## WORK TASK
The response must consist of the lines below from the one with "[kernel_pagemap->alloc] returned; the" through the one with "intros Hd Hq Ht Hst Hb Hto.", exactly as they appear and with both ends kept.

## SUPPLIED RECORDS
===============
(* ===== verification/Heap.v ===== *)
(** * The kernel heap

    [mem/heap.cpp]: slabs of 16-byte pieces with a bitmap, a header piece in
    front of every block, and the list of slabs. *)
From S2P Require Import Prelude Locks Bitmap Math.
Local Open Scope Z_scope.

Definition ALLOC_SIZE : Z := 16.
Definition SANITY_XOR : Z := 0x28AC829B1F5231EC.

Definition ceilToAllocSize (val : Z) : Z := int_ceil 64 val ALLOC_SIZE.
Definition ceilToPiece (val : Z) : Z := int_ceil 64 val ALLOC_SIZE / ALLOC_SIZE.

Module Slab.

(** The memory behind the struct is [bitmap] (words), then [pad] unused bytes,
    then the data pieces: [rest] holds these bytes.  [data] is the address of
    the first data byte. *)
Record Slab := mk_slab {
  pieces : Z;
  free_pieces : Z;
  lock : bool;
  data : Z;
  bitmap : list Z;
  pad : Z;
  rest : list Z;
}.

Definition set_lock (s : Slab) (l : bool) : Slab :=
  mk_slab (pieces s) (free_pieces s) l (data s) (bitmap s) (pad s) (rest s).
Definition set_bitmap (s : Slab) (bm : list Z) : Slab :=
  mk_slab (pieces s) (free_pieces s) (lock s) (data s) bm (pad s) (rest s).
Definition set_rest (s : Slab) (r : list Z) : Slab :=
  mk_slab (pieces s) (free_pieces s) (lock s) (data s) (bitmap s) (pad s) r.

(** [sizeof(Slab)]: two [size_t], two pointers and the 16-byte [Spinlock]. *)
Definition sizeof_Slab : Z := 48.

(** [createFromVMem] on the zeroed pages at [mem] that
    [kernel_pagemap->alloc] returned; the [memset] of the bitmap writes zeros
    over zeros. *)
Definition slab_pieces (size : Z) : Z := int_floor 64 (size / ALLOC_SIZE) 32.
Definition data_offset (size : Z) : Z :=
  ceilToAllocSize (sizeof_Slab + ceilToAllocSize (slab_pieces size / 8)).
Definition createFromVMem (mem size : Z) : Slab :=
  let n := slab_pieces size in
  let off := data_offset size in
  let pd := off - sizeof_Slab - n / 8 in
  mk_slab n n false (u64 (mem + off)) (replicate (Z.to_nat (n / 32)) 0)
    pd (replicate (Z.to_nat (pd + n * ALLOC_SIZE)) 0).

(** [bitmap[ii]]: past the bitmap the index runs on into [rest]. *)
Definition rdw (s : Slab) (ii : Z) : outcome Z :=
  let n := Z.of_nat (length (bitmap s)) in
  if ii <? n then (bitmap s).[ii]
  else bs ← get (rest s) (4 * (ii - n)) 4; Done (le_value bs).

Definition wrw (s : Slab) (ii v : Z) : outcome Slab :=
  let n := Z.of_nat (length (bitmap s)) in
  if ii <? n then bm ← (bitmap s).[ii := v]; Done (set_bitmap s bm)
  else r ← put (rest s) (4 * (ii - n)) (le_bytes 4 v); Done (set_rest s r).

Fixpoint mark_loop (n : nat) (s : Slab) (buffer ii ib : Z) : outcome Slab :=
  match n with
  | O => wrw s ii buffer
  | S n =>
      let buffer := Z.lor buffer (bit_mask ib) in
      let ib := u32 (ib + 1) in
      if ib >=? 32 then
        s ← wrw s ii buffer;
        let ii := u32 (ii + 1) in
        buffer ← rdw s ii;
        mark_loop n s buffer ii 0
      else mark_loop n s buffer ii ib
  end.

Definition mark (s : Slab) (start amount : Z) : outcome Slab :=
  if amount =? 0 then Done s
  else
    let ii := start / 32 in
    let ib := start mod 32 in
    buffer ← rdw s ii;
    mark_loop (Z.to_nat amount) s buffer ii ib.
(** Deviation: [wait] with a timeout leaves the thread on the queue when
    the timer wakes it (nothing calls the declared [nevermind]); if it exits
    before the next [raise], that [raise] fails its assertion. *)
Lemma raise_after_timed_out_exit_panics e ts t th timeout :
  m_defunct e = false → m_tiddies e = [] → ts !! t = Some th → status th = TS_RUNNABLE → m_busy th ≤ 1 →
  timeout ≠ 0 →
  ∃ s1 s2 s3, step true (e, ts) s1 ∧ step true s1 s2 ∧ step true s2 s3 ∧
    raise s3.1 s3.2 = Panic "m_tiddies.at(i)->status != TS_DEAD".
Proof.
  intros Hd Hq Ht Hst Hb Hto.
  set (th1 := mk_thread TS_SLEEPING (i64 (0 + u64 (u64 timeout * 1000000))) (m_busy th) (m_critical th)).
  set (ts1 := <[t := th1]> (<[t := mk_thread TS_SLEEPING (wakeup_at th) (m_busy th) (m_critical th)]> ts)).
  set (ts2 := <[t := woken th1]> ts1).
  set (ts3 := <[t := mk_thread TS_DEAD (wakeup_at th1) (m_busy th) (m_critical th)]> ts2).
  exists (mk_event [t] false, ts1), (mk_event [t] false, ts2), (mk_event [t] false, ts3). split_and!.
  - apply (step_wait _ _ _ _ _ t timeout 0); [by left|unfold status_of; by rewrite Ht, <-Hst|].
    unfold wait. rewrite Hd, Hq. simpl. destruct (Z.eqb_spec timeout 0) as [|_]; [done|].
    rewrite (setStatus_alive _ _ th) by done. simpl. unfold setWakeup. by rewrite lookup_insert_eq.
  - apply (step_timer _ _ _ t th1); [apply lookup_insert_eq|done].
  - apply (step_exit _ _ _ _ t); [unfold status_of, ts2; by rewrite lookup_insert_eq|].
    unfold setStatus, ts2. rewrite lookup_insert_eq. simpl.
    destruct (Z.gtb_spec (m_busy th) 1); [lia|]. done.
  - simpl. unfold raise. simpl. unfold ts3. by rewrite lookup_insert_eq.
Qed.

Definition idle_thread : Thread := mk_thread TS_RUNNABLE 0 0 0.

Lemma no_lost_waiter_witness :
  ∃ ts', raise (mk_event [1%nat] false) (<[1%nat := mk_thread TS_BLOCKED 0 0 0]> ∅) = Done (1, mk_event [] false, ts') ∧ status_of ts' 1%nat = Some TS_RUNNABLE.
Proof.
  destruct (no_lost_waiter false (mk_event [] false) (<[1%nat := idle_thread]> ∅) (mk_event [1%nat] false) (<[1%nat := mk_thread TS_BLOCKED 0 0 0]> ∅)) as (Hal & Hr & _).
  - reflexivity.
  - intros t. unfold status_of. destruct (decide (t = 1%nat)) as [->|]; [by rewrite lookup_insert_eq|].
    by rewrite lookup_insert_ne, lookup_empty.
  - apply rtc_once. by apply (step_wait _ _ _ _ _ 1%nat 0 0); [right|..].
  - destruct (Hr (Hal eq_refl)) as (ts' & He & _ & Hst). exists ts'. split; [exact He|]. rewrite Hst. reflexivity.
Defined.

Lemma raise_after_timed_out_exit_panics_witness :
  ∃ s1 s2 s3, step true (mk_event [] false, <[1%nat := idle_thread]> ∅) s1 ∧ step true s1 s2 ∧ step true s2 s3 ∧
    raise s3.1 s3.2 = Panic "m_tiddies.at(i)->status != TS_DEAD".
Proof.
  by apply (raise_after_timed_out_exit_panics (mk_event [] false) (<[1%nat := idle_thread]> ∅) 1%nat idle_thread 500).
Defined.

End Event.

(** The single-waiter variant. *)
Module SimpleEvent.
Import Threads.

Record SimpleEvent := mk_simple { m_tiddie : option tid; m_defunct : bool }.

Definition wait (e : SimpleEvent) (ts : threads) (current : tid) (timeout uptime : Z)
    : outcome (SimpleEvent * threads) :=
  if m_defunct e then Done (e, ts)
  else
    match m_tiddie e with
    | Some _ => Panic "!m_tiddie"
    | None =>
        let e := mk_simple (Some current) (m_defunct e) in
        if timeout =? 0 then ts ← setStatus ts current TS_BLOCKED; Done (e, ts)
        else
          ts ← setStatus ts current TS_SLEEPING;
          ts ← setWakeup ts current (i64 (uptime + u64 (u64 timeout * 1000000)));
          Done (e, ts)
    end.

Definition wake_one (e : SimpleEvent) (ts : threads) : outcome threads :=
  match m_tiddie e with Some t => setStatus ts t TS_RUNNABLE | None => Done ts end.

Definition raise (e : SimpleEvent) (ts : threads) : outcome (SimpleEvent * threads) :=
  ts ← wake_one e ts; Done (mk_simple None (m_defunct e), ts).

Definition defunct (e : SimpleEvent) (ts : threads) : outcome (SimpleEvent * threads) :=
  ts ← wake_one e ts; Done (mk_simple None true, ts).

End SimpleEvent.
(* ===== verification/Path.v ===== *)
(** * Paths

    [fs/path.cpp]: the path walker, the validity checks, [get_filename] and
    [canonize_path].  A path is the memory of a C string, read by index. *)
From S2P Require Import Prelude Math Str.
Local Open Scope Z_scope.
Import Str.

Module Path.

Definition MAX_PATH_LEN : Z := 2048.
Definition MAX_FILENAME_LEN : Z := 256.
Definition slash : Z := 47.

(** [while (path[index] == '/') index++] and
    [while (path[index] && path[index] != '/') index++]; both stop at the NUL,
    so the length of the path is enough fuel. *)
Fixpoint skip_slashes (fuel : nat) (path : list Z) (index : Z) : outcome Z :=
  match fuel with
  | O => Fault
  | S fuel => c ← path.[index]; if c =? slash then skip_slashes fuel path (index + 1) else Done index
  end.

Fixpoint skip_piece (fuel : nat) (path : list Z) (index : Z) : outcome Z :=
  match fuel with
  | O => Fault
  | S fuel =>
      c ← path.[index];
      if negb (c =? 0) && negb (c =? slash) then skip_piece fuel path (index + 1) else Done index
  end.

Fixpoint count_levels_loop (fuel : nat) (path : list Z) (index total : Z) : outcome Z :=
  match fuel with
  | O => Fault
  | S fuel =>
      c ← path.[index];
      if c =? 0 then Done total
      else
        index ← skip_piece (length path) path index;
        index ← skip_slashes (length path) path index;
        count_levels_loop fuel path index (total + 1)
  end.

Definition count_levels (path : list Z) : outcome Z :=
  index ← skip_slashes (length path) path 0;
  count_levels_loop (length path) path index 0.

Record Walker := mk_walker {
  m_buffer : list Z;
  m_index : Z;
  m_path : list Z;
  m_too_long : bool;
  m_level : Z;
  m_levels : Z;
}.

Definition walker (path : list Z) : outcome Walker :=
  n ← count_levels path;
  Done (mk_walker (replicate (Z.to_nat MAX_FILENAME_LEN) 0) 0 path false 0 n).

(** The loop over one piece: the buffer, the index and the piece's length, or
    [None] for a piece that is too long. *)
Fixpoint piece_loop (fuel : nat) (path buffer : list Z) (index chars : Z) : outcome (option (Z * Z) * list Z) :=
  match fuel with
  | O => Fault
  | S fuel =>
      c ← path.[index];
      if negb (c =? 0) && negb (c =? slash) then
        if chars >=? MAX_FILENAME_LEN - 1 then Done (None, buffer)
        else buffer ← buffer.[chars := c]; piece_loop fuel path buffer (index + 1) (chars + 1)
      else Done (Some (index, chars), buffer)
  end.
(** ** Sequence numbers *)

(** Both comparisons on distinct numbers, as a distance test. *)
Lemma is_before_cases a b :
  0 ≤ a < 2 ^ 32 → 0 ≤ b < 2 ^ 32 →
  is_before a b half = if a =? b then false else if b <? a then 2 ^ 31 <=? a - b else b - a <? 2 ^ 31.
Proof.
  intros Ha Hb. unfold is_before, half. destruct (Z.eqb_spec a b); [done|]. rewrite Z.gtb_ltb.
  destruct (Z.ltb_spec b a).
  - rewrite (wrap_small 32 (0xFFFFFFFF - a)) by lia. rewrite wrap_small by lia.
    destruct (Z.leb_spec (0xFFFFFFFF - a + b) 2147483647), (Z.leb_spec (2 ^ 31) (a - b)); lia.
  - destruct (Z.ltb_spec a b); [|lia]. rewrite wrap_small by lia.
    destruct (Z.leb_spec (b - a) 2147483647), (Z.ltb_spec (b - a) (2 ^ 31)); lia.
Qed.

Lemma is_before_or_equal_cases a b : is_before_or_equal a b half = (a =? b) || is_before a b half.
Proof. unfold is_before_or_equal, is_before. by destruct (a =? b). Qed.

Lemma wrap_add_cases a n :
  0 ≤ a < 2 ^ 32 → 0 ≤ n < 2 ^ 32 →
  u32 (a + n) = if a + n <? 2 ^ 32 then a + n else a + n - 2 ^ 32.
Proof.
  intros. unfold wrap. destruct (Z.ltb_spec (a + n) (2 ^ 32)); [by apply Z.mod_small; lia|].
  rewrite <-(Z_mod_plus_full _ (-1)). rewrite Z.mod_small; lia.
Qed.

Lemma is_before_add a n :
  0 ≤ a < 2 ^ 32 → 0 < n < 2 ^ 31 → is_before a (u32 (a + n)) half = true ∧ is_before (u32 (a + n)) a half = false.
Proof.
  intros Ha Hn. rewrite !is_before_cases by (done || apply wrap_bound; lia). rewrite wrap_add_cases by lia.
  destruct (Z.ltb_spec (a + n) (2 ^ 32)).
  - destruct (Z.eqb_spec a (a + n)), (Z.eqb_spec (a + n) a), (Z.ltb_spec (a + n) a), (Z.ltb_spec a (a + n)),
      (Z.leb_spec (2 ^ 31) (a + n - a)), (Z.ltb_spec (a + n - a) (2 ^ 31)); lia.
  - repeat match goal with |- context[Z.eqb ?x ?y] => destruct (Z.eqb_spec x y)
      | |- context[Z.ltb ?x ?y] => destruct (Z.ltb_spec x y) | |- context[Z.leb ?x ?y] => destruct (Z.leb_spec x y) end; lia.
Qed.

(** The sequence-number comparison is a strict order on every
    half of the number circle, wrap-around included: of two distinct numbers
    exactly one is before the other, a number is before every number up to
    [2^31 - 1] ahead of it, and [is_after] is its mirror image. *)
Lemma seq_order a b n :
  0 ≤ a < 2 ^ 32 → 0 ≤ b < 2 ^ 32 → 0 < n < 2 ^ 31 →
  (a ≠ b → is_before b a half = negb (is_before a b half)) ∧
  is_before a a half = false ∧
  is_before a (u32 (a + n)) half = true ∧
  is_after (u32 (a + n)) a half = true ∧
  is_after a b half = is_before b a half.
Proof.
  intros Ha Hb Hn.
  assert (Hanti : ∀ x y, 0 ≤ x < 2 ^ 32 → 0 ≤ y < 2 ^ 32 → x ≠ y → is_before y x half = negb (is_before x y half)).
  { intros x y Hx Hy Hne. rewrite !is_before_cases by done.
    repeat match goal with |- context[Z.eqb ?x ?y] => destruct (Z.eqb_spec x y)
      | |- context[Z.ltb ?x ?y] => destruct (Z.ltb_spec x y) | |- context[Z.leb ?x ?y] => destruct (Z.leb_spec x y) end; lia. }
  destruct (is_before_add a n Ha Hn) as [Hlt Hge]. unfold is_after. rewrite !is_before_or_equal_cases.
  assert (Hne : u32 (a + n) ≠ a) by (intros Heq; rewrite Heq in Hlt; unfold is_before in Hlt; by rewrite Z.eqb_refl in Hlt).
  split_and!; [by apply Hanti|unfold is_before; by rewrite Z.eqb_refl|done|by rewrite (proj2 (Z.eqb_neq _ _) Hne), Hge|].
  destruct (Z.eqb_spec a b) as [->|]; [unfold is_before; by rewrite Z.eqb_refl|]. by rewrite (Hanti a b).
Qed.

Lemma seq_order_witness :
  is_before 0xFFFFFFF0 5 half = true ∧ is_before 5 0xFFFFFFF0 half = negb (is_before 0xFFFFFFF0 5 half).
Proof.
  destruct (seq_order 0xFFFFFFF0 5 21) as (Hb & _ & Hn & _); [lia..|]. split; [exact Hn|apply Hb; lia].
Defined.
(* ===== verification/TcpProps.v ===== *)
(** * TCP: theorems

    Sequence-number order, the wire format, the handshake, in-order delivery,
    packaging of the output stream, acknowledgement and closing. *)
From S2P Require Import Prelude Locks Math Ring Net Tcp.
Local Open Scope Z_scope.
Import Bytes Checksum CircularBuffer Tcp.

Module TcpProps.

(** ** The wire format *)

(** The two halves of the header around the checksum. *)
Definition header_front (sport dport sq ak bits window : Z) : list Z :=
  be16_set sport ++ be16_set dport ++ be32_set sq ++ be32_set ak ++ be16_set bits ++ be16_set window.

Lemma header_split sport dport sq ak bits window csum :
  header_bytes sport dport sq ak bits window csum =
  header_front sport dport sq ak bits window ++ be16_set csum ++ be16_set 0.
Proof. unfold header_bytes, header_front. by rewrite <-!app_assoc. Qed.

Lemma header_front_length sport dport sq ak bits window :
  length (header_front sport dport sq ak bits window) = 16%nat.
Proof. apply Nat2Z.inj. unfold header_front. field_length. Qed.

Lemma header_length sport dport sq ak bits window csum :
  length (header_bytes sport dport sq ak bits window csum) = 20%nat.
Proof. apply Nat2Z.inj. unfold header_bytes. field_length. Qed.

Lemma tcp_header_bytes sport dport sq ak bits window csum :
  bytes (header_bytes sport dport sq ak bits window csum).
Proof. unfold header_bytes, bytes. rewrite !Forall_app. split_and!; first [apply be16_bytes|apply be32_bytes]. Qed.

Lemma fake_header_length src dst len : length (fake_header src dst len) = 12%nat.
Proof. apply Nat2Z.inj. unfold fake_header. field_length. Qed.

Lemma fake_header_bytes src dst len : bytes (fake_header src dst len).
Proof.
  unfold fake_header, bytes. rewrite !Forall_app. split_and!; first [by apply le_bytes_bytes | repeat constructor; lia].
Qed.

Lemma wsum_fake_pos src dst len : 0 < wsum (fake_header src dst len).
Proof.
  unfold fake_header. rewrite !wsum_app.
  - pose proof (wsum_bound (le_bytes 4 src) ltac:(by apply le_bytes_bytes)).
    pose proof (wsum_bound (le_bytes 4 dst) ltac:(by apply le_bytes_bytes)).
    pose proof (wsum_bound (be16_set len) (be16_bytes _)). change (wsum [0; 6]) with 1536. lia.
  - done.
  - pose proof (le_bytes_length 4 dst ltac:(lia)). by replace (length (le_bytes 4 dst)) with 4%nat by lia.
  - pose proof (le_bytes_length 4 src ltac:(lia)). by replace (length (le_bytes 4 src)) with 4%nat by lia.
Qed.

(** The sums [encode] and [parse] make. *)
Lemma wsum_header sport dport sq ak bits window csum dat :
  wsum (header_bytes sport dport sq ak bits window csum ++ dat) =
  wsum (header_bytes sport dport sq ak bits window 0) + le_value (be16_set csum) + wsum dat.
Proof.
  rewrite wsum_app by (by rewrite header_length). rewrite !header_split.
  rewrite !(wsum_app (header_front _ _ _ _ _ _)) by (by rewrite header_front_length).
  assert (He : ∀ v, Nat.even (length (be16_set v)) = true)
    by (intros v; pose proof (be16_length v); by replace (length (be16_set v)) with 2%nat by lia).
  rewrite !(wsum_app (be16_set _)) by done. rewrite (wsum_be16 csum). change (wsum (be16_set 0)) with 0. lia.
Qed.

(** A segment the sender can make. *)
Definition sendable (seg : segment) : Prop :=
  0 ≤ seq seg < 2 ^ 32 ∧ 0 ≤ ack_no seg < 2 ^ 32 ∧ 0 ≤ flags seg < 64 ∧ bytes (data seg) ∧
  (∃ k, header_len seg = 4 * k ∧ 5 ≤ k < 16) ∧
  header_len seg ≤ 20 + Z.of_nat (length (data seg)) < 2 ^ 16.

Definition seg_bits (seg : segment) : Z := Z.lor (Z.shiftl (header_len seg / 4) 12) (flags seg).

Lemma seg_bits_eq seg : sendable seg →
  seg_bits seg = header_len seg * 1024 + flags seg ∧ 0 ≤ seg_bits seg < 2 ^ 16.
Proof.
  intros (_ & _ & Hf & _ & (k & Hk & Hkb) & _). unfold seg_bits. rewrite Hk.
  replace (4 * k / 4) with k by (rewrite Z.mul_comm, Z.div_mul; lia).
  assert (Hz : Z.land (Z.shiftl k 12) (flags seg) = 0).
  { apply Z.bits_inj'. intros i Hi. rewrite Z.land_spec, Z.bits_0.
    destruct (decide (i < 12)); [by rewrite (Z.shiftl_spec_low k) by lia|].
    rewrite (high_bits 12 (flags seg)) by lia. apply andb_false_r. }
  rewrite <-Z.lxor_lor, <-Z.add_nocarry_lxor, Z.shiftl_mul_pow2 by (done || lia). lia.
Qed.

Lemma seg_bits_fields seg : sendable seg →
  u16 (Z.shiftr (seg_bits seg) 12 * 4) = header_len seg ∧ Z.shiftr (seg_bits seg) 10 = header_len seg ∧
  ∀ f, 0 ≤ f < 64 → has (seg_bits seg) f = has (flags seg) f.
Proof.
  intros Hs. destruct (seg_bits_eq seg Hs) as [Heq _]. pose proof Hs as (_ & _ & Hf & _ & (k & Hk & Hkb) & _).
  split_and!.
  - rewrite Heq, Z.shiftr_div_pow2 by lia. replace (header_len seg * 1024 + flags seg) with (flags seg + k * 2 ^ 12) by lia.
    rewrite Z.div_add, Z.div_small by lia. rewrite wrap_small; lia.
  - rewrite Heq, Z.shiftr_div_pow2 by lia. replace (header_len seg * 1024 + flags seg) with (flags seg + header_len seg * 2 ^ 10) by lia.
    rewrite Z.div_add, Z.div_small by lia. lia.
  - intros f Hfb. unfold has, seg_bits. rewrite Z.land_lor_distr_l.
    replace (Z.land (Z.shiftl (header_len seg / 4) 12) f) with 0; [done|].
    symmetry. apply Z.bits_inj'. intros i Hi. rewrite Z.land_spec, Z.bits_0.
    destruct (decide (i < 12)); [by rewrite Z.shiftl_spec_low by lia|].
    rewrite (high_bits 12 f) by lia. apply andb_false_r.
Qed.

(** The payload of [sendSegment]'s packet. *)
Definition wire (seg : segment) (src sport dst dport window : Z) : list Z :=
  header_bytes sport dport (seq seg) (ack_no seg) (seg_bits seg) window
    (to_checksum (wsum (fake_header src dst (Z.of_nat (length (data seg)) + 20)) +
                  wsum (header_bytes sport dport (seq seg) (ack_no seg) (seg_bits seg) window 0) + wsum (data seg)))
  ++ data seg.

Lemma wire_length seg src sport dst dport window :
  Z.of_nat (length (wire seg src sport dst dport window)) = 20 + Z.of_nat (length (data seg)).
Proof. unfold wire. rewrite length_app, header_length. lia. Qed.

Lemma encode_wire seg src sport dst dport window :
  sendable seg → encode seg src sport dst dport window = Done (wire seg src sport dst dport window).
Proof.
  intros Hs. destruct (seg_bits_eq seg Hs) as [_ Hb]. destruct Hs as (_ & _ & _ & Hd & _ & Hl).
  unfold encode. fold (seg_bits seg). rewrite (wrap_small 16 (seg_bits seg)) by done.
  rewrite (wrap_small 16 (_ + 20)) by lia. rewrite (wrap_small 16 (Z.of_nat _)) by lia.
  set (F := fake_header _ _ _). set (H := header_bytes _ _ _ _ _ _ 0).
  pose proof (wsum_bound F (fake_header_bytes _ _ _)) as HF. pose proof (wsum_bound H (tcp_header_bytes _ _ _ _ _ _ _)) as HH.
  pose proof (wsum_bound (data seg) Hd) as HD.
  pose proof (sum_bytes_spec F [] (fake_header_bytes _ _ _)) as HsF.
  pose proof (sum_bytes_spec H [] (tcp_header_bytes _ _ _ _ _ _ _)) as HsH.
  pose proof (sum_bytes_spec (data seg) [] Hd) as HsD.
  rewrite app_nil_r in HsF, HsH, HsD. unfold F, H in HsF, HsH, HF, HH. rewrite fake_header_length in HsF, HF. rewrite header_length in HsH, HH.
  change (Z.of_nat 12) with 12 in *. change (Z.of_nat 20) with 20 in *.
  unfold F, H. rewrite HsF, HsH, HsD by lia. cbn [mbind outcome_bind].
  rewrite (wrap_small 32 (_ + wsum (header_bytes _ _ _ _ _ _ _))) by lia. rewrite wrap_small by lia. done.
Qed.

Lemma wire_header seg src sport dst dport window :
  sendable seg → 0 ≤ window < 2 ^ 16 →
  read_header (wire seg src sport dst dport window) =
    Done (mk_header (header_len seg) (seg_bits seg) (seq seg) (ack_no seg) window).
Proof.
  intros Hs Hw. destruct (seg_bits_eq seg Hs) as [_ Hb]. destruct (seg_bits_fields seg Hs) as (Hh & _ & _).
  destruct Hs as (Hsq & Hak & _). unfold read_header, wire. generalize (to_checksum (wsum (fake_header src dst (Z.of_nat (length (data seg)) + 20)) +
    wsum (header_bytes sport dport (seq seg) (ack_no seg) (seg_bits seg) window 0) + wsum (data seg))) as c. intros c.
  set (l := header_bytes _ _ _ _ _ _ _ ++ _).
  assert (H4 : get l 4 4 = Done (be32_set (seq seg))).
  { eapply (get_field l (be16_set sport ++ be16_set dport)); [unfold l, header_bytes; by rewrite <-!app_assoc|field_length..]. }
  assert (H8 : get l 8 4 = Done (be32_set (ack_no seg))).
  { eapply (get_field l (be16_set sport ++ be16_set dport ++ be32_set (seq seg)));
      [unfold l, header_bytes; by rewrite <-!app_assoc|field_length..]. }
  assert (H12 : get l 12 2 = Done (be16_set (seg_bits seg))).
  { eapply (get_field l (be16_set sport ++ be16_set dport ++ be32_set (seq seg) ++ be32_set (ack_no seg)));
      [unfold l, header_bytes; by rewrite <-!app_assoc|field_length..]. }
  assert (H14 : get l 14 2 = Done (be16_set window)).
  { eapply (get_field l (be16_set sport ++ be16_set dport ++ be32_set (seq seg) ++ be32_set (ack_no seg) ++ be16_set (seg_bits seg)));
      [unfold l, header_bytes; by rewrite <-!app_assoc|field_length..]. }
  rewrite H4, H8, H12, H14. cbn [mbind outcome_bind].
  rewrite !be16_get_set, !be32_get_set by done. by rewrite Hh.
Qed.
===============
## EXERCISE RESPONSE
    [kernel_pagemap->alloc] returned; the [memset] of the bitmap writes zeros
    over zeros. *)
Definition slab_pieces (size : Z) : Z := int_floor 64 (size / ALLOC_SIZE) 32.
Definition data_offset (size : Z) : Z :=
  ceilToAllocSize (sizeof_Slab + ceilToAllocSize (slab_pieces size / 8)).
Definition createFromVMem (mem size : Z) : Slab :=
  let n := slab_pieces size in
  let off := data_offset size in
  let pd := off - sizeof_Slab - n / 8 in
  mk_slab n n false (u64 (mem + off)) (replicate (Z.to_nat (n / 32)) 0)
    pd (replicate (Z.to_nat (pd + n * ALLOC_SIZE)) 0).

(** [bitmap[ii]]: past the bitmap the index runs on into [rest]. *)
Definition rdw (s : Slab) (ii : Z) : outcome Z :=
  let n := Z.of_nat (length (bitmap s)) in
  if ii <? n then (bitmap s).[ii]
  else bs ← get (rest s) (4 * (ii - n)) 4; Done (le_value bs).

Definition wrw (s : Slab) (ii v : Z) : outcome Slab :=
  let n := Z.of_nat (length (bitmap s)) in
  if ii <? n then bm ← (bitmap s).[ii := v]; Done (set_bitmap s bm)
  else r ← put (rest s) (4 * (ii - n)) (le_bytes 4 v); Done (set_rest s r).

Fixpoint mark_loop (n : nat) (s : Slab) (buffer ii ib : Z) : outcome Slab :=
  match n with
  | O => wrw s ii buffer
  | S n =>
      let buffer := Z.lor buffer (bit_mask ib) in
      let ib := u32 (ib + 1) in
      if ib >=? 32 then
        s ← wrw s ii buffer;
        let ii := u32 (ii + 1) in
        buffer ← rdw s ii;
        mark_loop n s buffer ii 0
      else mark_loop n s buffer ii ib
  end.

Definition mark (s : Slab) (start amount : Z) : outcome Slab :=
  if amount =? 0 then Done s
  else
    let ii := start / 32 in
    let ib := start mod 32 in
    buffer ← rdw s ii;
    mark_loop (Z.to_nat amount) s buffer ii ib.
(** Deviation: [wait] with a timeout leaves the thread on the queue when
    the timer wakes it (nothing calls the declared [nevermind]); if it exits
    before the next [raise], that [raise] fails its assertion. *)
Lemma raise_after_timed_out_exit_panics e ts t th timeout :
  m_defunct e = false → m_tiddies e = [] → ts !! t = Some th → status th = TS_RUNNABLE → m_busy th ≤ 1 →
  timeout ≠ 0 →
  ∃ s1 s2 s3, step true (e, ts) s1 ∧ step true s1 s2 ∧ step true s2 s3 ∧
    raise s3.1 s3.2 = Panic "m_tiddies.at(i)->status != TS_DEAD".
Proof.
  intros Hd Hq Ht Hst Hb Hto.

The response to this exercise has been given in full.